VIYA has certainly disrupted conversations around sexual health. With a reach of 70 percent of target market (source Facebook Ad Manager), and a Facebook community of over 24,000 people, the dial is turning. But behavior change takes time, and a three- week campaign is just the start of a SRH and wellness revolution. The campaign (phase 1) was close to showing outcomes of increased confidence in choosing a contraception method, but the campaign was 2% shy from reaching statistical significance, which means more work can be done, including addressing multisectoral determinants and barriers to contraceptive access such as convenience and cost.

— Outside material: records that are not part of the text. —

(* ===== verification/Spending.v ===== *)
(** * From a template to a spend the network takes

    The packages together, in the order sign.ts gives for them: a locking script of
    script-templates, a transaction of tx-builder or of the orchestrator, its signature hash,
    the signatures, the unlocking script that the writer pushes, and the transaction with it
    filled in.  The node on the other side reads the pushes, runs the locking script with
    [OP_CHECKSIG] asked about that transaction, and looks at its lock times. *)

From S2P Require Import Prelude Bytes Primitives Types Engine EngineSpec EngineSafety EngineExamples Script ScriptSpec ScriptProps Tx TxProps SighashProps SignProps Fallback FallbackProps.
Import OP.

(** ** Unlocking scripts *)

(** The items that take at most [OP_PUSHDATA2] *)
Definition pushable (d : bytes) : Prop := Forall is_byte d ∧ blen d ≤ 0xffff.

(** The instruction an item is pushed by *)
Definition pushed (d : bytes) : instr :=
  match d with
  | [] => I_op OP_0
  | [b] => if (1 <=? b) && (b <=? 16) then I_op (OP_1 + b - 1)
           else if b =? 0x81 then I_op OP_1NEGATE else I_push [b]
  | _ => I_push d
  end.

Definition parses_to (e : bytes) (i : instr) : Prop :=
  ∀ fuel rest, parse (S fuel) (e ++ rest) = cons i <$> parse fuel rest.

Lemma parses_op o : o = 0 ∨ 0x4f ≤ o → parses_to [o] (I_op o).
Proof.
  intros Ho fuel rest. cbn [app parse]. destruct (Z.eqb_spec o 0) as [->|]; [done|].
  unfold push_size. rewrite (proj2 (Z.leb_gt _ _)), !(proj2 (Z.eqb_neq _ _)) by lia. done.
Qed.

(** Data behind its length *)
Lemma parses_data pre d :
  (∃ b r, pre = b :: r ∧ b ≠ 0 ∧ ∀ rest, push_size b (r ++ d ++ rest) = Some (length d, d ++ rest)) →
  parses_to (pre ++ d) (I_push d).
Proof.
  intros (b & r & -> & Hb & Hs) fuel rest. rewrite <- app_assoc. cbn [app parse].
  rewrite (proj2 (Z.eqb_neq _ _) Hb), Hs.
  rewrite (proj2 (Nat.ltb_ge _ _)) by (rewrite length_app; lia).
  by rewrite take_app_length, drop_app_length.
Qed.

Lemma le_val_2 a b : le_val [a; b] = a + 256 * b.
Proof. cbn. lia. Qed.

Lemma pushData_long d w :
  Forall is_byte d → 1 ≤ blen d ≤ 0xffff → (blen d = 1 → pushed d = I_push d) →
  ∃ e, pushData d w = Ret (w ++ e) ∧ Forall is_byte e ∧ blen e ≤ blen d + 3
    ∧ parses_to e (I_push d).
Proof.
  intros Hb Hn H1. pose proof (blen_nonneg d).
  assert (Hlen : Z.to_nat (blen d) = length d) by (unfold blen; lia).
  assert (Hnb : is_byte (blen d) ∨ 256 ≤ blen d) by (unfold is_byte; lia).
  destruct (Z.leb_spec (blen d) 75) as [H75|H75].
  - exists ([blen d] ++ d). split_and!.
    + unfold pushData. rewrite (proj2 (Z.eqb_neq _ 0)) by lia.
      destruct (Z.eqb_spec (blen d) 1) as [E|E]; [|by rewrite (proj2 (Z.leb_le _ _) H75)].
      specialize (H1 E). destruct d as [|b [|? ?]]; [done| |unfold blen in E; cbn in E; lia].
      cbn [lookup list_lookup]. cbn [pushed] in H1. destruct (_ && _); [done|].
      by destruct (b =? 0x81).
    + constructor; [unfold is_byte; lia|done].
    + unfold blen. cbn [length app]. lia.
    + apply parses_data. exists (blen d), []. split_and!; [done|lia|]. intros rest.
      unfold push_size. rewrite (proj2 (Z.leb_le _ _) H75). by rewrite Hlen.
  - unfold pushData. rewrite !(proj2 (Z.eqb_neq _ _)), (proj2 (Z.leb_gt _ 75)) by lia.
    destruct (Z.leb_spec (blen d) 255).
    + exists ([0x4c; blen d] ++ d). split_and!; [done| |unfold blen; cbn [length app]; lia|].
      { repeat (constructor; [unfold is_byte; lia|]). done. }
      apply parses_data. exists 0x4c, [blen d]. split_and!; [done..|]. intros rest.
      unfold push_size. cbn [app take drop Z.leb Z.eqb Z.compare Pos.compare Pos.compare_cont Pos.eqb].
      cbn [le_val]. by rewrite Z.mul_0_r, Z.add_0_r, Hlen.
    + rewrite (proj2 (Z.leb_le _ 65535)) by lia. rewrite !js_and_ff.
      assert (js_shr (blen d) 8 = blen d / 256) as ->.
      { unfold js_shr, to_int32. rewrite !(Z.mod_small (blen d)) by lia.
        rewrite (proj2 (Z.ltb_lt _ _)) by lia. by rewrite Z.shiftr_div_pow2 by done. }
      exists ([0x4d; blen d mod 256; blen d / 256 mod 256] ++ d).
      split_and!; [done| |unfold blen; cbn [length app]; lia|].
      { repeat (constructor; [unfold is_byte; try apply Z.mod_pos_bound; lia|]). done. }
      apply parses_data. exists 0x4d, [blen d mod 256; blen d / 256 mod 256].
      split_and!; [done..|]. intros rest. unfold push_size.
      cbn [app take drop Z.leb Z.eqb Z.compare Pos.compare Pos.compare_cont Pos.eqb].
      rewrite le_val_2, (Z.mod_small (blen d / 256)).
      * rewrite Z.add_comm, <- Z.div_mod by done. by rewrite Hlen.
      * split; [apply Z.div_pos; lia|apply Z.div_lt_upper_bound; lia].
Qed.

With the help of digital tools and a robust infrastructure of PSI’s Social Business in 27 countries VIYA continues to expand its reach beyond South Africa to other markets and continues developing solutions to transform the way women access and experience their journey towards sexual health and wellness. PSI and VIYA will not stop until every woman, no matter where she is in her lifecycle, has reliable, trusted and accessible sexual and reproductive health, rights and wellness resources at her fingertips.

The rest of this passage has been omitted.